__What you need to do__: Start at the first line of the material. Repeat each line exactly through the one containing "Proof. apply (pe_fixed32", then stop.

┌─ Data supplied

(* ===== verification/AccumulatorLemmas.v ===== *)
(** * The methods of an accumulator, one by one

    What each method of [Accumulator] does to an object that represents a ledger:
    the lemmas behind [AccumulatorTheory]. *)

From Stdlib Require Import ZArith Lia.
From Stdlib Require Import Strings.Byte.
From coqutil Require Import Word.LittleEndianList.
From stdpp Require Import base gmap sets list strings.
From S2P Require Import Prelude Method Sha256 Merkle MerkleTheory Validate Wire Text Relation Graph Policy Spec Profile SpecGraph GraphLemmas SpecGraphTheory SpecErrors Json SpecJsonTheory Payload PayloadTheory Request RequestTheory Challenge TierAudit Verifier Reveal Accumulator Ledger.

Import Verifier Relation Graph Spec SpecGraph Profile Reveal Accumulator.
Local Open Scope Z_scope.

#[local] Arguments t_lit s : simpl never.

(** ** Errors *)

(** The classes that a method may raise. *)
Definition refusal (e : exc) : Prop := issubclass (exc_kind e) ProofV3Error = true.

Lemma refusal_proof_error {A} (r : res A) e : proof_error r -> r = Err e -> refusal e.
Proof. intros H ->. unfold refusal. cbn in H. by rewrite H. Qed.

Lemma refusal_proof e : exc_kind e = ProofV3Error -> refusal e.
Proof. unfold refusal. by intros ->. Qed.

Lemma identifier_ascii s : identifier_match s = true -> exists b, ascii s = Ok b.
Proof.
  intros H%safe_identifier. unfold ascii. eexists. case_match eqn:E; [reflexivity|exfalso].
  apply not_true_iff_false in E. apply E. apply forallb_forall. intros c Hc%list_elem_of_In.
  unfold safe_text in H. rewrite Forall_forall in H. specialize (H c Hc). unfold safe in H. lia.
Qed.

Lemma pe_acc_identifier v name : proof_error (Accumulator._identifier v name).
Proof.
  unfold Accumulator._identifier. destruct v; try done. apply pe_bind; [apply pe_reject|]. intros [] H%reject_ok%negb_false_iff.
  destruct (identifier_ascii _ H) as [b ->]. done.
Qed.

Lemma pe_acc_fixed32 v name nonzero : proof_error (Accumulator._fixed32 v name nonzero).
Proof. apply (pe_fixed32 v name nonzero). Qed.

Lemma pe_acc_u32 v name positive : proof_error (Accumulator._u32 v name positive).
Proof. apply (pe_u32 v name positive). Qed.

Lemma pe_acc_u64 v name : proof_error (Accumulator._u64 v name).
Proof. unfold Accumulator._u64, u64. by destruct (int_in _ _ _). Qed.

Lemma pe_address a : proof_error (address_canonical_bytes a).
Proof. unfold address_canonical_bytes. apply pe_bind; [apply pe_acc_identifier|done]. Qed.

#[export] Hint Resolve pe_acc_identifier pe_acc_fixed32 pe_acc_u32 pe_acc_u64 pe_address : proof_error.

(** *** The digest of a profile *)

Lemma ascii_text s : Forall (fun c => 0 <= c < 128) s -> exists b, ascii s = Ok b.
Proof.
  intros H. unfold ascii. eexists. case_match eqn:E; [reflexivity|exfalso]. apply not_true_iff_false in E. apply E.
  apply forallb_forall. intros c Hc%list_elem_of_In. rewrite Forall_forall in H. specialize (H c Hc). lia.
Qed.

Lemma separated_ascii (P : Z -> Prop) parts : P 44 -> Forall (Forall P) parts -> Forall P (separated parts).
Proof.
  intros Hc. induction 1 as [|p parts Hp _ IH]; [constructor|]. rewrite separated_cons. apply Forall_app. split; [done|].
  destruct parts; [constructor|]. cbn [rest]. by constructor.
Qed.

Definition ascii_char (c : Z) : Prop := 0 <= c < 128.

Lemma string_ascii s : safe_text s -> Forall ascii_char (string_text s).
Proof.
  intros Hs. rewrite safe_string_text by done. apply Forall_app. split; [by repeat constructor|].
  apply Forall_app. split; [|by repeat constructor]. eapply Forall_impl; [exact Hs|]. intros c. unfold safe, ascii_char. lia.
Qed.

Lemma plain_ascii v : plain v -> Forall ascii_char (dumps v).
Proof.
  induction v as [| | | |l IH|l IH] using json_induction; intros Hv.
  - by repeat constructor.
  - destruct b; by repeat constructor.
  - cbn [dumps]. eapply Forall_impl; [apply int_chars|]. unfold int_char, ascii_char. lia.
  - inversion Hv; subst. by apply string_ascii.
  - rewrite dumps_list. apply Forall_app. split; [by repeat constructor|]. apply Forall_app. split; [|by repeat constructor].
    apply separated_ascii; [done|]. inversion Hv as [| | | |? Hl|]; subst. apply Forall_fmap.
    rewrite Forall_forall in IH, Hl |- *. intros x Hx. by apply IH, Hl.
  - inversion Hv as [| | | | |? Hl Hs]; subst. rewrite dumps_obj, Hs. apply Forall_app. split; [by repeat constructor|].
    apply Forall_app. split; [|by repeat constructor]. apply separated_ascii; [done|]. apply Forall_fmap.
    rewrite Forall_forall in IH, Hl |- *. intros x Hx. destruct (Hl x Hx) as [Hk Hp]. unfold field_text.
    apply Forall_app. split; [by apply string_ascii|]. apply Forall_app. split; [by repeat constructor|]. by apply IH.
Qed.

Lemma pe_encode_identifier s name : proof_error (_encode_identifier s name).
Proof.
  unfold _encode_identifier. apply pe_bind; [apply pe_identifier|]. intros t [-> Ht]%identifier_made.
  by destruct (identifier_ascii s Ht) as [b ->].
Qed.

Lemma pe_profile_digest `{Digest} p : made_profile p -> proof_error (profile_digest p).
Proof.
  intros Hp%made_profile_spec. unfold profile_digest, profile_canonical_bytes.
  apply pe_bind; [|done]. apply pe_bind.
  - unfold canonical_json_bytes. apply pe_bind.
    + destruct (ascii_text (dumps (ExecutionRelationSpecV3_to_dict (relation_spec p)))) as [b ->]; [|done].
      by apply plain_ascii, printed_plain.
    + intros a _. by destruct (_ <? _).
  - intros a _. repeat (apply pe_bind; [apply pe_encode_identifier|intros ? _]). done.
Qed.

(** ** What a chunk is *)

Record chunk_facts (c : chunk) : Prop := {
  cf_index : 0 <= chunk_index c < 2 ^ 32;
  cf_start : 0 <= logical_token_start c < 2 ^ 32;
  cf_count : 1 <= token_count c < 2 ^ 32;
  cf_digests : Forall bytes32 [ch_cache_lease_digest c; entry_state_root c; exit_state_root c; linear_table_root c;
                               bridge_table_root c; transition_table_root c; ch_cache_table_root c];
  cf_table : ch_cache_table_root c <> zero32;
  cf_sidecar : match sidecar_generation_digest c, scheduler_coverage_digest c with
               | Some g, Some s => bytes32 g /\ bytes32 s
               | None, None => True
               | _, _ => False
               end;
}.

Lemma acc_fixed_ok v name nonzero b :
  Accumulator._fixed32 v name nonzero = Ok b <-> v = PBytes b /\ bytes32 b /\ (nonzero = true -> b <> zero32).
Proof. apply fixed32_spec. Qed.

Lemma acc_u32_ok v name p z :
  Accumulator._u32 v name p = Ok z <-> v = PInt z /\ (if p then 1 else 0) <= z < 2 ^ 32.
Proof. apply u32_spec. Qed.

Lemma sidecar_ok g s pair :
  sidecar_binding g s = Ok pair ->
  match pair with
  | (Some x, Some y) => g = PBytes x /\ s = PBytes y /\ bytes32 x /\ bytes32 y
  | (None, None) => g = PNone /\ s = PNone
  | _ => False
  end.
Proof.
  unfold sidecar_binding. intros Hp. apply bind_ok in Hp as ([] & Hx%reject_ok & Hp).
  destruct (is_none g) eqn:Eg.
  - apply (inj Ok) in Hp as <-. destruct g; try discriminate. destruct s; try discriminate. done.
  - apply bind_ok in Hp as (x & (-> & ? & _)%acc_fixed_ok & Hp). apply bind_ok in Hp as (y & (-> & ? & _)%acc_fixed_ok & Hp).
    apply bind_ok in Hp as ([] & _ & Hp). apply bind_ok in Hp as ([] & _ & Hp). by apply (inj Ok) in Hp as <-.
Qed.

Lemma made_chunk_facts c : made_chunk c -> chunk_facts c.
Proof.
  unfold made_chunk, remake_chunk, ExecutionChunkCommitmentV3_new. intros Hc.
  apply bind_ok in Hc as (ph & _ & Hc).
  do 3 (apply bind_ok in Hc as (? & [[= <-] ?]%acc_u32_ok & Hc)). apply bind_ok in Hc as ([] & _ & Hc).
  do 7 (apply bind_ok in Hc as (? & ([= <-] & ? & ?)%acc_fixed_ok & Hc)).
  apply bind_ok in Hc as ([g s] & Hs%sidecar_ok & Hc). apply (inj Ok) in Hc. destruct c. cbn in *.
  injection Hc as -> -> ->. split; cbn; [done|done|done|by repeat constructor|auto|].
  destruct sidecar_generation_digest0, scheduler_coverage_digest0; naive_solver.
Qed.

Lemma sidecar_bytes_ok c : chunk_facts c -> exists b, sidecar_bytes c = Ok b.
Proof.
  intros [_ _ _ _ _ H]. unfold sidecar_bytes. destruct (sidecar_generation_digest c), (scheduler_coverage_digest c); naive_solver.
Qed.

Lemma chunk_encoding_ok c : chunk_facts c -> chunk_canonical_bytes c = Ok (chunk_encoding c).
Proof. intros H. unfold chunk_encoding, chunk_canonical_bytes. by destruct (sidecar_bytes_ok c H) as [b ->]. Qed.

Lemma chunk_digest_ok `{Digest} c : chunk_facts c -> chunk_digest c = Ok (chunk_id c).
Proof. intros Hc. unfold chunk_digest. by rewrite chunk_encoding_ok. Qed.

Lemma total_snoc cs c : total (cs ++ [c]) = total cs + token_count c.
Proof. unfold total. induction cs as [|d cs IH]; cbn in *; lia. Qed.

Lemma total_app cs ds : total (cs ++ ds) = total cs + total ds.
Proof. unfold total. induction cs as [|d cs IH]; cbn in *; lia. Qed.

(** ** Steps of a method *)

Section steps.
Implicit Types s : accumulator.

Lemma wp_check b m (Q : unit -> accumulator -> Prop) (E : exc -> accumulator -> Prop) s :
  (b = true -> E (Exc ProofV3Error m) s) -> (b = false -> Q tt s) -> wp (check b m) Q E s.
Proof. intros HE HQ. unfold check. rewrite wp_do. unfold reject. destruct b; [by apply HE|by apply HQ]. Qed.

Lemma wp_answering {A} (f : A -> answer) (m : method A) Q E s :
  wp (answering f m) Q E s <-> wp m (fun a => Q (f a)) E s.
Proof. unfold answering. by rewrite wp_bind. Qed.
End steps.

(** Step over a test: what is known when it passes is named [H]. *)
Tactic Notation "wp_check" "as" simple_intropattern(H) :=
  apply wp_bind; apply wp_check; [intros _|intros H].
(** The method of the object that a call is. *)
Ltac unfold_call := cbn [perform do_begin do_accumulate_stage do_accumulate_chunk do_accumulate_kv_pages do_seal_prefill do_seal_decode do_freeze_precommit do_open_postnonce do_release root_only_accumulator].
Ltac wp_use lem := apply wp_bind; eapply wp_mono; [apply lem| |]; cbv beta.

Lemma require_state_spec expected (s : accumulator) :
  wp (_require_state expected) (fun _ s' => s' = s /\ _state s ∈ expected)
    (fun e s' => s' = s /\ refusal e /\ _state s ∉ expected) s.
Proof.
  unfold _require_state. apply wp_bind, wp_get. cbv beta. apply wp_check.
  - intros H%negb_true_iff%bool_decide_eq_false. split_and!; [done|by apply refusal_proof|done].
  - intros H%negb_false_iff%bool_decide_eq_true. done.
Qed.

(** ** The object of a ledger *)

Section representation.
Context `{Digest}.

(** What [begin] stores, and what does not change until the object is released. *)
Record begun (r : request) (s : accumulator) : Prop := {
  bg_admissible : admissible r;
  bg_context : _context s = Some (root_context r);
  bg_profile : _profile s = Some (rq_profile r);
  bg_request : _precommit_context s = Some (rq_context r);
  bg_epoch : _cache_epoch s = rq_epoch r;
  bg_max_context : _max_verified_context_tokens s = max_verified_context_tokens (rq_profile r);
  bg_max_decode : _max_verified_decode_tokens s = max_verified_decode_tokens (rq_profile r);
  bg_anchor : _initial_execution_state_anchor s = Some (anchor r);
  bg_tables : forall id l k, _cache_table_bindings s !! id = Some (l, k) -> is_Some (_cache_table_chains s !! (l, id));
}.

└─

__Answer box__:
(* ===== verification/AccumulatorLemmas.v ===== *)
(** * The methods of an accumulator, one by one

    What each method of [Accumulator] does to an object that represents a ledger:
    the lemmas behind [AccumulatorTheory]. *)

From Stdlib Require Import ZArith Lia.
From Stdlib Require Import Strings.Byte.
From coqutil Require Import Word.LittleEndianList.
From stdpp Require Import base gmap sets list strings.
From S2P Require Import Prelude Method Sha256 Merkle MerkleTheory Validate Wire Text Relation Graph Policy Spec Profile SpecGraph GraphLemmas SpecGraphTheory SpecErrors Json SpecJsonTheory Payload PayloadTheory Request RequestTheory Challenge TierAudit Verifier Reveal Accumulator Ledger.

Import Verifier Relation Graph Spec SpecGraph Profile Reveal Accumulator.
Local Open Scope Z_scope.

#[local] Arguments t_lit s : simpl never.

(** ** Errors *)

(** The classes that a method may raise. *)
Definition refusal (e : exc) : Prop := issubclass (exc_kind e) ProofV3Error = true.

Lemma refusal_proof_error {A} (r : res A) e : proof_error r -> r = Err e -> refusal e.
Proof. intros H ->. unfold refusal. cbn in H. by rewrite H. Qed.

Lemma refusal_proof e : exc_kind e = ProofV3Error -> refusal e.
Proof. unfold refusal. by intros ->. Qed.

Lemma identifier_ascii s : identifier_match s = true -> exists b, ascii s = Ok b.
Proof.
  intros H%safe_identifier. unfold ascii. eexists. case_match eqn:E; [reflexivity|exfalso].
  apply not_true_iff_false in E. apply E. apply forallb_forall. intros c Hc%list_elem_of_In.
  unfold safe_text in H. rewrite Forall_forall in H. specialize (H c Hc). unfold safe in H. lia.
Qed.

Lemma pe_acc_identifier v name : proof_error (Accumulator._identifier v name).
Proof.
  unfold Accumulator._identifier. destruct v; try done. apply pe_bind; [apply pe_reject|]. intros [] H%reject_ok%negb_false_iff.
  destruct (identifier_ascii _ H) as [b ->]. done.
Qed.

Lemma pe_acc_fixed32 v name nonzero : proof_error (Accumulator._fixed32 v name nonzero).
Proof. apply (pe_fixed32 v name nonzero). Qed.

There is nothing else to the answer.